De pernas encharcadas, colando-se-lhe às calças, arrasta as botas. Muito fina, a dor continua a roer-lhe o estômago, a cabeça escalda-lhe. Grossas bagas de suor escorrem-lhe da cara, saltam a cada passada brusca. E a zoada cresce-lhe nos ouvidos até àquele súbito como que relâmpago que lhe rebenta no cérebro, deixando-o assombrado, vago.
Isolado no escuro, em pleno campo, aparece a forma imprecisa de um edifício comprido, irregular. Da sombra do portão despega-se o vulto de um velho. Ouve-se-lhe a voz metálica, segredada e breve:
- Buenas!...
Após a entrada do último da fila, o velho ainda permanece fora por algum tempo. Vagarosos, frios, os seus olhos de lince devassam os terrenos que circundam a casa.Passa o portão, fecha-o. Espevitado o candeeiro de minas, as sombras dos homens aquietam-se contra as paredes caiadas.
  • Excerto 4 - Seara de Vento
No casebre, as refeições diárias cedo atenuam o receio de Júlia, as iras de Amanda Carrusca. Todos se mostram agradados, e apenas Mariana teima em contrariar a harmonia estabelecida. Mas as suas razões quebram-se de encontro à realidade de momento: há comida.
Dos ganhos da cada ida à Espanha, o Palma apenas é largo a comprar pólvora e chumbo. Debaixo do catre tem um caixote cheio de cartuchos, sempre renovados, para a caça, no mato, aos coelhos. Descontadas as despesas de alimentação, o resto do dinheiro junta-o para reparar o casebre. No entretanto, levado na maré das esperanças, faz projectos, deita contas à vida. Optimista, esquece queixas e agravos. Esquece até o ódio a Elias Sobral.
  • Excerto 5 - Cerromaior.
Um grito encheu a cadeia.
Num sobressalto, o rapaz ergueu-se da sonolência em que jazia sobre a tarimba e foi até às grades. Alquebrado de torpor, a princípio nada compreendeu. Viu, confusamente, os canteiros cheios de flores, as árvores e, para lá do jardim, o edifício amarelado dos Paços do Concelho.

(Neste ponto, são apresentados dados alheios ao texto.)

Lemma get_inv ts s t p s' :
  table_inv (ts, s) -> get_step t (pc_of ts t) s = Some (p, s') -> table_inv (<[t := p]> ts, s').
Proof.
  intros Hi E. pose proof (inv_shared ts s Hi) as Hsh. pose proof Hsh as (A & B & C).
  pose proof (inv_knows _ Hi t) as Hk. pose proof (inv_lock _ Hi t) as Hlk. simpl in Hk, Hlk.
  destruct (pc_of ts t) as [| a | a | a | a | a i | a i | a i | a i | a i | |] eqn:Ep;
    simpl in E; simpl in Hk; try done.
  - (* ReadWord *) injection E as <- <-.
    apply (inv_update ts s); [done | done | done | by right | | | by right; left];
      destruct (Z.eqb_spec (s_word s a) 0); simpl; done.
  - (* Enter *) destruct (s_Lock s) eqn:EL; [done |]. injection E as <- <-.
    by apply (inv_update ts s); [done | done | done | right | | | right; right].
  - (* ReadAgain *) injection E as <- <-.
    apply (inv_update ts s); [done | done | done | by right | | | by right; left];
      destruct (Z.eqb_spec (s_word s a) 0); simpl; auto.
  - (* ReadCount *) injection E as <- <-. rewrite Z.geb_leb.
    apply (inv_update ts s); [done | done | done | by right | | | by right; left];
      destruct (Z.leb_spec 4096 (s_lockcount s / maxv)); simpl; auto.
  - (* AllocRow *) destruct Hk as (K1 & -> & K3).
    destruct (bool_decide_reflect (s_lockcount s / maxv ∈ s_rows s)) as [Hr | Hr].
    { injection E as <- <-. apply (inv_update ts s); [done | done | done | by right | done | auto | by right; left]. }
    destruct (calloc_row (s_lockcount s / maxv)); injection E as <- <-.
    + apply (inv_update ts s); [done | | done | by rewrite Ep; left | | by auto | by right; left].
      * split; [done |]. split; [| done]. simpl. intros b Hb. destruct (B b Hb).
        split; [done | apply elem_of_union; by right].
      * simpl. repeat split; try done. apply elem_of_union. left. by apply elem_of_singleton.
    + apply (inv_update ts s); [done | done | done | by right | done | done | by right; left].
  - (* Count *) destruct Hk as (K1 & -> & K3 & K4). injection E as <- <-.
    assert (s_lockcount s + 1 <= 4096 * 4096) as Hle
      by (unfold maxv in *; Z.div_mod_to_equations; lia).
    apply (inv_update ts s); [done | | done | by rewrite Ep; left | | by auto | by right; left].
    + unfold shared_inv. simpl s_lockcount. simpl s_rows. rewrite u32_id by lia. split; [lia |].
      split; [| done]. intros b Hb. destruct (B b Hb) as [B1 B2]. unfold s_word in *. simpl in *.
      split; [lia | done].
    + simpl. rewrite u32_id by lia. split; [done |]. split; [lia |]. split; [done |].
      split; [lia |]. intros b Hb. change (s_word s b = s_lockcount s) in Hb.
      assert (s_word s b <> 0) as Hb0 by lia. apply B in Hb0. lia.
  - (* Publish *) destruct Hk as (K1 & K2 & K3 & K4 & K5). injection E as <- <-.
    assert (forall b, s_word (mkShared (<[a:=i]> (s_words s)) (s_lockcount s) (s_rows s) (s_Lock s)) b =
      if decide (b = a) then i else s_word s b) as Hw.
    { intros b. unfold s_word. simpl. destruct (decide (b = a)) as [-> |];
        [by rewrite lookup_insert_eq | by rewrite lookup_insert_ne]. }
    apply (inv_update ts s); [done | | | by rewrite Ep; left | | by auto | by right; left].
    + split; [done |]. split.
      * intros b. rewrite Hw. destruct (decide (b = a)) as [-> |]; simpl; [| by apply B].
        intros _. split; [lia | done].
      * intros b c. rewrite !Hw.
        destruct (decide (b = a)) as [-> |], (decide (c = a)) as [-> |]; auto; intros ? E; exfalso.
        -- by apply (K5 c).
        -- by apply (K5 b).
    + intros b Hb. rewrite Hw. by destruct (decide (b = a)) as [-> |].
    + simpl. rewrite Hw, decide_True by done. split; [done | lia].
  - (* Leave *) injection E as <- <-.
    apply (inv_update ts s); [done | done | done | by right | done | done | by rewrite Ep; left].
  - (* Validate *) destruct Hk as [K1 K2]. injection E as <- <-.
    destruct (B a) as [Hr Hrow]; [lia |]. rewrite K1 in *.
    replace (i >=? s_lockcount s) with false by lia. rewrite bool_decide_true by done. simpl.
    apply (inv_update ts s); [done | done | done | by right | done | done | by right; left].
Qed.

Mas o grito ainda ecoava, morria aflito e longo. Sentiu os homens agitarem-se na cela comum do rés-do-chão e, perto, soltou-se uma voz lamentosa e resignada:
- Cala-te, Dòninha!
Em baixo, de pé sobre o parapeito de uma das janelas, um homem completamente nu, com as mãos escuras enclavinhadas nos varões das grades, voltou a gritar. No corpo mirrado, saliente dos ossos, só as pernas avolumavam ponteadas de buracos negros. E, na cabeça calva, faces lívidas, queixo recuado, os olhos guardavam um terror de demência, dilatados de espanto pelo próprio grito que lhe escancarava a boca.
O rapaz, que se erguera da tarimba, abandonou a janela acordando de vez. Dòninha só gritava de noite, daí a surpresa. Olhou a manta, pensando deitar-se de novo. Mas, como de costume, sempre que ouvia o Dòninha, começou a passear de uma parede a outra. De súbito, o som seco de um corpo que cai sobre uma laje fê-lo parar. Pôs-se à escuta. Empurrou a porta gradeada, e desceu para o rés-do-chão.
-Caiu outra vez e rachou a cabeça…? – aventou um preso ao vê-lo passar.
Sem lhe dar resposta, o rapaz continuou o caminho e foi parar junto da porta de uma das celas.
Lá dentro, o homem todo nu estava estirado ao comprido, de costas, pernas e braços abertos, sobre o chão imundo. A mesma expressão apavorada, mas agora baça e fria, abria-lhe os olhos para o teto. Os beiços repuxados mostravam as gengivas amarelas e sem dentes; ao lado da cabeça, alastrava cada vez mais uma mancha de sangue.